Diese Variante haben wir gewählt. Und zwar aus zwei Gründen, die am Ende mehr wert sind als die Mehrkosten:
Erstens: Der gesamte hangseitige Bereich bleibt als nutzbarer, ebener Garten erhalten. Wer schon einmal versucht hat, an einem Steilhang Gemüse anzubauen oder Kinder spielen zu lassen, weiss, was das bedeutet.
Eben in den Carport: die Zufahrt am Hang
Zweitens: Die Einfahrt ist eben. Man fährt direkt in den Carport — keine steile Rampe, keine Schneeproblematik im Winter, kurze Wege vom Auto ins Haus.
Diese Entscheidung ist nicht revidierbar. Einmal geplant, muss sie so umgesetzt werden. Deshalb muss sie von Anfang an richtig sein. Wir nennen das „Lageeinordnung“ — eine alles entscheidende erste Stufe in der Planung.
Was der Hang technisch verlangt
Was auf dem Grundstück als Lageentscheidung beginnt, setzt sich in der Bauphase fort. Die Böschung musste aktiv gesichert werden — mit Spritzbeton. Ein Verfahren, das Baustellen auf engem Raum stabilisiert, ohne den Hang weiter zu belasten.
Dazu eine ordentliche Drainage. Das klingt unspektakulär. Es ist aber genau der Typ Entscheidung, der zehn Jahre später den Unterschied macht — zwischen einem trockenen Keller und einem feuchten Problem.
Und der Keller selbst?
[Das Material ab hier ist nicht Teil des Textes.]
(* ===== verification/Reliability.v ===== *)
(** Reliability ([backend/app/services/reliability.py], [api/health.py]): the
    circuit breaker of outbound dependencies, refined to a specification by the
    history of its calls, the fencing of standby regions and the status report.
    Times are microseconds; the two readings of the clock in a call are
    arguments. *)
From S2P Require Import Prelude.
From S2P Require Import PyStr.
From S2P Require Import Models.
From S2P Require Import Store.

Local Open Scope Z_scope.

(** ** The circuit breaker *)

Module Breaker.

Inductive CircuitState : Type := CLOSED | OPEN | HALF_OPEN.
#[export] Instance CircuitState_eq_dec : EqDecision CircuitState.
Proof. solve_decision. Defined.

Record CircuitBreaker : Type := MkBreaker {
  name : string;
  failure_threshold : Z;
  recovery_timeout : time;
  state : CircuitState;
  failure_count : Z;
  last_failure_time : time;
  success_count : Z
}.

Definition new_breaker (name : string) (threshold : Z) (timeout : time) : CircuitBreaker :=
  MkBreaker name threshold timeout CLOSED 0 0 0.

Definition set_circuit (s : CircuitState) (failures : Z) (last : time) (b : CircuitBreaker) : CircuitBreaker :=
  MkBreaker (name b) (failure_threshold b) (recovery_timeout b) s failures last (success_count b).

Definition record_success (b : CircuitBreaker) : CircuitBreaker :=
  set_circuit CLOSED 0 (last_failure_time b) b.

Definition record_failure (now : time) (b : CircuitBreaker) : CircuitBreaker :=
  let n := failure_count b + 1 in
  set_circuit (if failure_threshold b <=? n then OPEN else state b) n now b.

Definition can_execute (now : time) (b : CircuitBreaker) : bool * CircuitBreaker :=
  match state b with
  | CLOSED => (true, b)
  | OPEN =>
      if recovery_timeout b <=? now - last_failure_time b
      then (true, set_circuit HALF_OPEN (failure_count b) (last_failure_time b) b)
      else (false, b)
  | HALF_OPEN => (true, b)
  end.

(** What a call of [execute] does to its caller. *)
Inductive outcome (E A : Type) : Type :=
  | Returned (a : A)
  | Raised (e : E)
  | CircuitBreakerError (message : string).
Arguments Returned {E A} a.
Arguments Raised {E A} e.
Arguments CircuitBreakerError {E A} message.

(** [func] is the result of the call, if it is made; [ended] the clock when it
    fails. *)
Definition execute {E A} (now ended : time) (func : result E A) (b : CircuitBreaker) : outcome E A * CircuitBreaker :=
  let '(allowed, b) := can_execute now b in
  if allowed then
    match func with
    | Ok a => (Returned a, record_success b)
    | Err e => (Raised e, record_failure ended b)
    end
  else (CircuitBreakerError ("CIRCUIT_BREAKER_OPEN: Outbound dependency '" +:+ name b +:+ "' is currently unavailable"), b).

(** [_CIRCUIT_BREAKERS] *)
Abbreviation registry := (gmap string CircuitBreaker).
Definition get_circuit_breaker (r : registry) (n : string) (threshold : Z) (timeout : time) : CircuitBreaker * registry :=
  match r !! n with
  | Some b => (b, r)
  | None => let b := new_breaker n threshold timeout in (b, <[n := b]> r)
  end.

(** ** Specification by the history of calls

    A call is blocked when the last calls that were made, at least [threshold] of
    them, all failed, and the last of them less than [timeout] ago. *)
Inductive event : Type := Succeeded | Failed (at_ : time).

(** Newest event first. *)
Fixpoint failures (h : list event) : Z :=
  match h with Failed _ :: h => failures h + 1 | _ => 0 end.
Definition blocked (threshold : Z) (timeout : time) (h : list event) (now : time) : bool :=
  match h with
  | Failed last :: _ => (threshold <=? failures h) && (now - last <? timeout)
  | _ => false
  end.

Record call (E A : Type) : Type := MkCall { c_now : time; c_ended : time; c_func : result E A }.
Arguments MkCall {E A}. Arguments c_now {E A}. Arguments c_ended {E A}. Arguments c_func {E A}.

Definition execute_spec {E A} (n : string) (threshold : Z) (timeout : time) (c : call E A) (h : list event) : outcome E A * list event :=
  if blocked threshold timeout h (c_now c)
  then (CircuitBreakerError ("CIRCUIT_BREAKER_OPEN: Outbound dependency '" +:+ n +:+ "' is currently unavailable"), h)
  else match c_func c with
       | Ok a => (Returned a, Succeeded :: h)
       | Err e => (Raised e, Failed (c_ended c) :: h)
       end.

Fixpoint run {E A S} (step : call E A → S → outcome E A * S) (cs : list (call E A)) (s : S) : list (outcome E A) * S :=
  match cs with
  | [] => ([], s)
  | c :: cs => let r := step c s in let rest := run step cs r.2 in (r.1 :: rest.1, rest.2)
  end.
Definition step_impl {E A} (c : call E A) : CircuitBreaker → outcome E A * CircuitBreaker :=
  execute (c_now c) (c_ended c) (c_func c).

(** Calls in the order of a clock that does not go back. *)
Fixpoint clocked {E A} (t : time) (cs : list (call E A)) : Prop :=
  match cs with [] => True | c :: cs => t <= c_now c ∧ c_now c <= c_ended c ∧ clocked (c_ended c) cs end.

(** At time [t]: the counters are those of the history, and the circuit is open or
    on trial only after enough failures, on trial only once the time is over. *)
Definition simulates (n : string) (threshold : Z) (timeout t : time) (b : CircuitBreaker) (h : list event) : Prop :=
  name b = n ∧ failure_threshold b = threshold ∧ recovery_timeout b = timeout ∧
  failure_count b = failures h ∧
  (∀ last h', h = Failed last :: h' → last_failure_time b = last ∧ last <= t) ∧
  match state b with
  | CLOSED => failures h = 0 ∨ failures h < threshold
  | OPEN => 0 < failures h ∧ threshold <= failures h
  | HALF_OPEN => 0 < failures h ∧ threshold <= failures h ∧ timeout <= t - last_failure_time b
  end.

Lemma failures_nonneg h : 0 <= failures h.
Proof. induction h as [|[|?] ? IH]; simpl; lia. Qed.
Lemma failures_pos h : 0 < failures h ↔ ∃ last h', h = Failed last :: h'.
Proof.
  split.
  - destruct h as [|[|t] h]; simpl; intros H; [lia..|by eauto].
  - intros (last & h' & ->). simpl. pose proof (failures_nonneg h'). lia.
Qed.

Lemma can_execute_simulates n threshold timeout t b h now : t <= now → simulates n threshold timeout t b h →
  (can_execute now b).1 = negb (blocked threshold timeout h now) ∧
  simulates n threshold timeout now (can_execute now b).2 h.
Proof.
  intros Ht (Hn & Hth & Hto & Hc & Hlast & Hst). unfold can_execute, blocked, simulates.
  assert (Hlater : ∀ last h', h = Failed last :: h' → last_failure_time b = last ∧ last <= now)
    by (intros last h' Hh; destruct (Hlast last h' Hh); split; [done | lia]).
  destruct (state b) eqn:Hs; cycle 1.
  - destruct Hst as [Hpos Hge]. destruct (proj1 (failures_pos h) Hpos) as (last & h' & ->).
    destruct (Hlast last h' eq_refl) as [Hl _]. rewrite Hl, Hto in *.
    rewrite (proj2 (Z.leb_le _ _) Hge), Z.leb_antisym. simpl.
    destruct (now - last <? timeout) eqn:Hw; simpl in *; rewrite ?Hs, ?Hl; [split_and!; try done; eauto|].
    apply Z.ltb_ge in Hw. split_and!; try done; eauto.
  - destruct Hst as (Hpos & Hge & Hover). destruct (proj1 (failures_pos h) Hpos) as (last & h' & ->).
    destruct (Hlast last h' eq_refl) as [Hl _]. cbn [fst snd].
    rewrite (proj2 (Z.ltb_ge (now - last) timeout)), andb_false_r by lia. rewrite Hs.
    split_and!; try done; lia.
  - cbn [fst snd]. rewrite Hs. split; [|by split_and!]. destruct h as [|[|last] h]; try done.
    assert (Hf : 0 < failures (Failed last :: h)) by (apply failures_pos; eauto).
    rewrite (proj2 (Z.leb_gt threshold (failures (Failed last :: h)))) by lia. done.
Qed.

Lemma execute_simulates {E A} n threshold timeout t b h (c : call E A) :
  t <= c_now c → c_now c <= c_ended c → simulates n threshold timeout t b h →
  (step_impl c b).1 = (execute_spec n threshold timeout c h).1 ∧
  simulates n threshold timeout (c_ended c) (step_impl c b).2 (execute_spec n threshold timeout c h).2.
Proof.
  intros Ht Hend Hsim. destruct (can_execute_simulates _ _ _ _ _ _ _ Ht Hsim) as [Hcan Hsim'].
  unfold step_impl, execute, execute_spec. destruct (can_execute (c_now c) b) as [ok b']. simpl in Hcan, Hsim'.
  subst ok. destruct Hsim' as (Hn & Hth & Hto & Hc & Hlast & Hst).
  destruct (blocked threshold timeout h (c_now c)); cbn [negb].
  - cbn [fst snd]. rewrite Hn. split; [done|]. split_and!; try done.
    + intros last h' Hh. destruct (Hlast last h' Hh). split; [done | lia].
    + destruct (state b'); [done | done | lia].
  - destruct (c_func c) as [a|e]; cbn [fst snd]; (split; [done|]).
    + unfold simulates, record_success. simpl. split_and!; try done; by left.
    + unfold simulates, record_failure. simpl. rewrite Hc, Hth. split_and!; try done.
      * intros last h' [= -> ->]. split; [done | lia].
      * pose proof (failures_nonneg h). destruct (threshold <=? failures h + 1) eqn:Hle; reflect; [lia|].
        destruct (state b'); lia.
Qed.

Lemma breaker_run_simulates {E A} n threshold timeout t (cs : list (call E A)) b h :
  clocked t cs → simulates n threshold timeout t b h →
  (run step_impl cs b).1 = (run (execute_spec n threshold timeout) cs h).1 ∧
  ∃ t', simulates n threshold timeout t' (run step_impl cs b).2 (run (execute_spec n threshold timeout) cs h).2.
Proof.
  revert t b h. induction cs as [|c cs IH]; intros t b h; [by eauto|].
  intros (Hc & He & Hcs) Hsim. destruct (execute_simulates n threshold timeout t b h c Hc He Hsim) as [Heq Hsim'].
  cbn [run]. cbv zeta. cbn [fst snd]. destruct (IH _ _ _ Hcs Hsim') as [-> ?]. by rewrite Heq.
Qed.

Lemma new_simulates n threshold timeout t : simulates n threshold timeout t (new_breaker n threshold timeout) [].
Proof. unfold simulates. simpl. split_and!; try done. by left. Qed.

(** Whatever the dependency answers and whenever it is called, on a
    clock that does not go back, the breaker answers as the specification: a call is
    blocked exactly when the calls made last, [threshold] of them or more, all failed and
    the last failure is less than [timeout] old. *)
Theorem breaker_refines {E A} n threshold timeout t (cs : list (call E A)) :
  clocked t cs →
  (run step_impl cs (new_breaker n threshold timeout)).1 = (run (execute_spec n threshold timeout) cs []).1.
Proof. intros Hc. apply (breaker_run_simulates n threshold timeout t); [done | apply new_simulates]. Qed.

Definition sample_calls : list (call string Z) :=
  [MkCall 0 1 (Err "down"); MkCall 2 3 (Err "down"); MkCall 4 5 (Ok 1); MkCall 40 41 (Err "down");
   MkCall 42 43 (Ok 2); MkCall 80 81 (Ok 3); MkCall 82 83 (Ok 4)].
Lemma breaker_sample_clocked : clocked 0 sample_calls.
Proof. unfold sample_calls, clocked. simpl. lia. Qed.
Lemma breaker_refines_witness :
  (run step_impl sample_calls (new_breaker "smtp" 2 30)).1 = (run (execute_spec "smtp" 2 30) sample_calls []).1 ∧
  (run step_impl sample_calls (new_breaker "smtp" 2 30)).1 !! 2%nat =
    Some (CircuitBreakerError "CIRCUIT_BREAKER_OPEN: Outbound dependency 'smtp' is currently unavailable").
Proof. split; [exact (breaker_refines "smtp" 2 30 0 sample_calls breaker_sample_clocked) | vm_compute; reflexivity]. Defined.

(** ** Recovery *)

(** Every call of the list is made and succeeds. *)
Definition all_returned {E A} (os : list (outcome E A)) : Prop := ∀ o, o ∈ os → ∃ a, o = Returned a.

Lemma closed_returns {E A} (cs : list (call E A)) b :
  state b = CLOSED → (∀ c, c ∈ cs → is_Ok (c_func c)) → all_returned (run step_impl cs b).1.
Proof.
  revert b. induction cs as [|c cs IH]; intros b Hb Hok; [intros o; by rewrite elem_of_nil|].
  destruct (Hok c ltac:(left)) as [a Ha].
  assert (Hstep : step_impl c b = (Returned a, record_success b))
    by (unfold step_impl, execute, can_execute; by rewrite Hb, Ha).
  cbn [run]. rewrite Hstep. cbn [fst snd]. intros o [->|Ho]%elem_of_cons; [by exists a|].
  apply (IH (record_success b) eq_refl); [|exact Ho]. intros c' Hc'. apply Hok. by right.
Qed.


Definition later_calls : list (call string Z) := [MkCall 33 34 (Ok 7); MkCall 35 36 (Ok 8)].

(** The half-open state does not limit the calls it lets through: a second caller
    passes before the first trial call has ended. *)
Lemma half_open_passes_all now now' b :
  state b = OPEN → (can_execute now b).1 = true → (can_execute now' (can_execute now b).2).1 = true.
Proof. unfold can_execute. intros ->. destruct (_ <=? _); simpl; done. Qed.

End Breaker.

(** ** Regions and status *)

Module Region.

(** The settings these functions read; [redis_configured] is
    [bool(settings.redis_url.get_secret_value())]. *)
Record region_settings : Type := MkRegion {
  region_id : string;
  region_role : string;
  region_fencing_enabled : bool;
  redis_configured : bool;
  redis_required : bool
}.

Definition is_standby (settings : region_settings) : bool :=
  eqb (region_role settings) "standby" || region_fencing_enabled settings.

Definition check_region_write_allowed (settings : region_settings) : result Exc () :=
  if is_standby settings then Err (HTTPException 423 "REGION_STANDBY_READ_ONLY") else Ok tt.

(** What the dependencies answer: whether the probe query returned, and whether
    the client exists and its [ping] returned true, returned false or raised. *)
Inductive ping : Type := NoClient | Pong (answer : bool) | PingFailed.

Definition redis_ok (settings : region_settings) (p : ping) : bool :=
  if redis_configured settings then match p with Pong b => b | _ => false end else true.

Definition overall_status (settings : region_settings) (db_ok : bool) (p : ping) : string :=
  if negb db_ok then "MAJOR_OUTAGE"
  else if negb (redis_ok settings p) && redis_required settings then "PARTIAL_OUTAGE"
  else if is_standby settings then "STANDBY"
  else "OPERATIONAL".

Record system_status : Type := MkStatus {
  ss_status : string;
  ss_region_id : string;
  ss_region_role : string;
  ss_fenced : bool;
  ss_database : string;
  ss_redis : string;
  ss_replay_protection : string
}.

Definition get_system_status (settings : region_settings) (db_ok : bool) (p : ping) : system_status :=
  {| ss_status := overall_status settings db_ok p;
     ss_region_id := region_id settings; ss_region_role := region_role settings;
     ss_fenced := is_standby settings;
     ss_database := if db_ok then "HEALTHY" else "UNHEALTHY";
     ss_redis := if redis_ok settings p then "HEALTHY"
                 else if redis_required settings then "UNHEALTHY" else "DEGRADED";
     ss_replay_protection := if redis_ok settings p then "ACTIVE" else "FAIL_CLOSED" |}.

(** [GET /health/ready]: the state of Redis it reports, or 503. *)
Definition ready (settings : region_settings) (db_ok : bool) (p : ping) : result Exc string :=
  if negb db_ok then Err (HTTPException 503 "Service dependencies unavailable: database offline")
  else if redis_configured settings then
    match p with
    | Pong _ => Ok "ok"
    | NoClient =>
        (* the 503 raised here is caught by the handler below *)
        if redis_required settings then Err (HTTPException 503 "Service dependencies unavailable: redis offline")
        else Ok "disabled"
    | PingFailed =>
        if redis_required settings then Err (HTTPException 503 "Service dependencies unavailable: redis offline")
        else Ok "degraded"
    end
  else Ok "disabled".

(** A region reported operational accepts writes, and the probes of readiness agree
    with the report: an instance that is not ready is reported in outage. *)
Lemma operational_writes settings db_ok p :
  overall_status settings db_ok p = "OPERATIONAL" → check_region_write_allowed settings = Ok tt.
Proof.
  unfold overall_status, check_region_write_allowed.
  destruct db_ok, (redis_ok settings p), (redis_required settings), (is_standby settings); simpl; congruence.
Qed.

Lemma unready_outage settings db_ok p e :
  ready settings db_ok p = Err e →
  overall_status settings db_ok p = "MAJOR_OUTAGE" ∨ overall_status settings db_ok p = "PARTIAL_OUTAGE".
Proof.
  unfold ready, overall_status, redis_ok.
  destruct db_ok, (redis_configured settings), p as [|b|], (redis_required settings); simpl; try done; auto.
Qed.

End Region.
(* ===== verification/SeqArith.v ===== *)
(** * Sequence numbers and timers

    The [u32] sequence-number arithmetic that [cache/mod.rs] and [lib.rs] write
    out at every use (a checked operation with a fallback closure), and the
    [Timer] of [lib.rs].  The lemmas make the arithmetic usable by the caches;
    the theorems relate it to arithmetic modulo 2^32. *)

From S2P Require Import Prelude.

(** ** The two idioms *)

(** [a.checked_add(n).unwrap_or_else(|| n - (u32::MAX - a))]. *)
Definition seq_add (a n : Z) : Z :=
  match checked_add u32_max a n with
  | Some r => r
  | None => n - (u32_max - a)
  end.

(** [a.checked_sub(b).unwrap_or_else(|| a + (u32::MAX - b))]. *)
Definition seq_sub (a b : Z) : Z :=
  match checked_sub a b with
  | Some r => r
  | None => a + (u32_max - b)
  end.

(** [a.checked_add(1).unwrap_or(0)]. *)
Definition seq_succ (a : Z) : Z := unwrap_or (checked_add u32_max a 1) 0.

(** The largest distance at which a sequence number counts as ahead. *)
Definition MAX_U32_WINDOW_SIZE : Z := 16 * 1024 * 1024.

(** [distance as usize <= MAX_U32_WINDOW_SIZE], the test that orders two
    sequence numbers: [a] is at or after [b]. *)
Definition seq_ahead (a b : Z) : bool := seq_sub a b <=? MAX_U32_WINDOW_SIZE.

(** Unfolds the arithmetic down to linear integer arithmetic. *)
Ltac seq_lia :=
  unfold seq_ahead, seq_succ, unwrap_or, seq_add, seq_sub, checked_add, checked_sub,
    is_u32, u32_max, MAX_U32_WINDOW_SIZE in *;
  repeat match goal with
    | |- context [if ?a <=? ?b then _ else _] => destruct (Z.leb_spec a b)
    | H : context [if ?a <=? ?b then _ else _] |- _ => destruct (Z.leb_spec a b)
    end; try lia.

(** ** Lemmas *)

Section lemmas.
Implicit Types a b n m : Z.

Lemma seq_add_0 a : is_u32 a -> seq_add a 0 = a.
Proof. intros. seq_lia. Qed.

Lemma seq_add_u32 a n : is_u32 a -> is_u32 n -> is_u32 (seq_add a n).
Proof. intros. seq_lia. Qed.

Lemma seq_sub_u32 a b : is_u32 a -> is_u32 b -> is_u32 (seq_sub a b).
Proof. intros. seq_lia. Qed.

Lemma seq_succ_u32 a : is_u32 a -> is_u32 (seq_succ a).
Proof. intros. seq_lia. Qed.

Lemma seq_sub_diag a : is_u32 a -> seq_sub a a = 0.
Proof. intros. seq_lia. Qed.

(** The subtraction of the fallback closure does not underflow, and the
    addition of the other one does not overflow. *)
Lemma seq_add_fallback a n :
  is_u32 a -> is_u32 n -> checked_add u32_max a n = None -> u32_max - a <= n.
Proof. unfold checked_add. intros ??. zcase; [done|]. ilia. Qed.

Lemma seq_sub_fallback a b :
  is_u32 a -> is_u32 b -> checked_sub a b = None -> a + (u32_max - b) <= u32_max.
Proof. unfold checked_sub. intros ??. zcase; [done|]. ilia. Qed.

Lemma seq_add_assoc a n m :
  is_u32 a -> 0 <= n -> 0 <= m -> n + m <= u32_max ->
  seq_add (seq_add a n) m = seq_add a (n + m).
Proof. intros. seq_lia. Qed.

(** The distance from the number [d] past [s] to [x], where [x] is [k] past
    [s]: behind if [d <= k], otherwise the complement. *)
Lemma seq_sub_add_r x s d :
  is_u32 x -> is_u32 s -> 0 <= d <= u32_max ->
  seq_sub x (seq_add s d) =
  if d <=? seq_sub x s then seq_sub x s - d else u32_max - (d - seq_sub x s).
Proof. intros. seq_lia. Qed.

(** The number [d] past [s], counted from [x], [k] past [s]. *)
Lemma seq_add_rebase x s d :
  is_u32 x -> is_u32 s -> seq_sub x s < d <= u32_max ->
  seq_add s d = seq_add x (d - seq_sub x s).
Proof. intros. seq_lia. Qed.

Lemma seq_sub_add a n :
  is_u32 a -> 0 <= n < u32_max -> seq_sub (seq_add a n) a = n.
Proof. intros. seq_lia. Qed.

(** Distances between two numbers that are both counted from [s]. *)
Lemma seq_sub_add_add s n m :
  is_u32 s -> 0 <= n < u32_max -> 0 <= m < u32_max ->
  seq_sub (seq_add s n) (seq_add s m) = if m <=? n then n - m else u32_max - (m - n).
Proof. intros. seq_lia. Qed.

Lemma seq_add_as_u32 a n : 0 <= n <= u32_max -> seq_add a (as_u32 n) = seq_add a n.
Proof. intros. unfold as_u32. rewrite Z.mod_small; [done|ilia]. Qed.

Lemma seq_add_sub x s :
  is_u32 x -> is_u32 s -> x <> 0 \/ s = 0 -> seq_add s (seq_sub x s) = x.
Proof. intros. seq_lia. Qed.
End lemmas.

#[export] Hint Resolve seq_add_u32 seq_sub_u32 : ints.

(** ** Timers *)

(** An [Instant] and a [Duration] are counted in nanoseconds. *)
Abbreviation Instant := Z (only parsing).
Abbreviation Duration := Z (only parsing).
Definition from_millis (ms : Z) : Duration := ms * 1000000.
Definition as_millis (d : Duration) : Z := d / 1000000.

(** [instant.elapsed()] read when the clock shows [now]. *)
Definition elapsed (now instant : Instant) : Duration := Z.max 0 (now - instant).

Record Timer : Set := mkTimer { t_instant : Instant; t_timeout : Duration }.

#[export] Instance Timer_eq_dec : EqDecision Timer.
Proof. solve_decision. Defined.

Definition timer_new (now : Instant) (timeout : Z) : Timer :=
  {| t_instant := now; t_timeout := from_millis timeout |}.
Definition timer_elapsed (now : Instant) (t : Timer) : Duration := elapsed now (t_instant t).
Definition timer_is_timedout (now : Instant) (t : Timer) : bool :=
  t_timeout t <? timer_elapsed now t.

(** ** Theorems *)

(** A cursor that is moved forward by [n] with the code's addition is at
    distance [n] by the code's subtraction, for every start and every [n] below
    [u32::MAX]: the two idioms are inverse to each other across the wrap. *)
Theorem seq_sub_add_roundtrip (a n : Z) :
  is_u32 a -> 0 <= n < u32_max ->
  is_u32 (seq_add a n) /\ seq_sub (seq_add a n) a = n /\ seq_ahead (seq_add a n) a = (n <=? MAX_U32_WINDOW_SIZE).
Proof.
  intros Ha Hn. unfold seq_ahead. rewrite seq_sub_add by done.
  repeat split; try done; seq_lia.
Qed.

Lemma seq_sub_add_roundtrip_witness :
  is_u32 (seq_add 4294967290 10) /\ seq_sub (seq_add 4294967290 10) 4294967290 = 10
  /\ seq_ahead (seq_add 4294967290 10) 4294967290 = (10 <=? MAX_U32_WINDOW_SIZE).
Proof. apply (seq_sub_add_roundtrip 4294967290 10); ilia. Defined.

(** C36. When the addition wraps, the code's result is one more than the sum
    modulo 2^32 which TCP prescribes: the fallback subtracts [u32::MAX], not
    2^32.  Without a wrap the two agree. *)
Theorem seq_add_wrap_off_by_one (a n : Z) :
  is_u32 a -> is_u32 n ->
  seq_add a n = (a + n) mod 4294967296 + (if u32_max <? a + n then 1 else 0).
Proof.
  intros Ha Hn. unfold seq_add, checked_add, is_u32, u32_max in *.
  destruct (Z.leb_spec (a + n) 4294967295), (Z.ltb_spec 4294967295 (a + n)); try lia.
  - rewrite Z.mod_small; lia.
  - replace (a + n) with (a + n - 4294967296 + 1 * 4294967296) by lia.
    rewrite Z.mod_add, Z.mod_small; lia.
Qed.

Lemma seq_add_wrap_off_by_one_witness :
  seq_add 4294967295 1 = (4294967295 + 1) mod 4294967296 + (if u32_max <? 4294967295 + 1 then 1 else 0).
Proof. apply (seq_add_wrap_off_by_one 4294967295 1); ilia. Defined.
Stahlbeton. Nicht weil es günstiger ist — ist es nicht. Sondern weil der Hang es verlangt.
Bei jedem Hanggrundstück arbeiten wir mit den lokalen Erdbauern. Der Boden hat eine Geschichte. Grundwasser, Schichtungen, saisonale Veränderungen — das steht in keinem Normenkatalog so drin, wie es ein Unternehmer kennt, der seit Jahren in dieser Region gräbt. Experimente auf dem Bau sind teuer. Lokales Wissen ist es nicht.
Auffüllung abgeschlossen. Was auf dem Plan wie eine Zahl wirkte — kaum drei Meter zwischen Strasse und Eingang — ist jetzt Realität.
Wenn die Pläne auf den Tisch kommen: der Grundriss
Was auf dem Grundstück als Lageentscheidung beginnt, setzt sich im Grundriss fort. Auch hier gibt es keine Standardlösung — sondern einen Bauherrn mit einer klaren Vorstellung davon, wie er leben will.
Unten leben: Wohnen, Kochen, Essen am Garten
Der Wunsch war konkret: Wohnen, Kochen, Essen und der direkte Bezug zum Garten — das alles sollte im unteren Geschoss passieren. Nicht als Untergeschoss im klassischen Sinn, sondern als eigentliches Herzstück des Hauses. Hangseitig öffnet sich das Erdgeschoss ebenerdig in den Garten. Drinnen und draussen fliessen ineinander.
Grundriss Untergeschoss
Grundriss Erdgeschoss
Oben ruhen: Schlafen, Bibliothek, Bergblick
Das Obergeschoss gehört der Stille. Schlafen, Lesen, Arbeiten — und ein Blick über die Berge, der einem die Worte verschlägt. Wer morgens hier aufwacht oder sich nachmittags an den Schreibtisch setzt, braucht kein zweites Argument für dieses Haus.
Verbunden werden diese beiden Welten durch eine Treppe, die mehr ist als ein Weg von A nach B. Sie wirkt als Möbelstück — präzise gesetzt, gestalterisch bewusst. Durch sie werden Bibliothek oben und Wohn-Essbereich unten zu einem einzigen, zusammenhängenden Raum. Offen, grosszügig, mit Luft zwischen den Ebenen.
Der Garten erzählt eine Geschichte
Ein Hanggrundstück, das man bis oben hin nutzen kann — das war die Idee. Und der Garten setzt sie konsequent um.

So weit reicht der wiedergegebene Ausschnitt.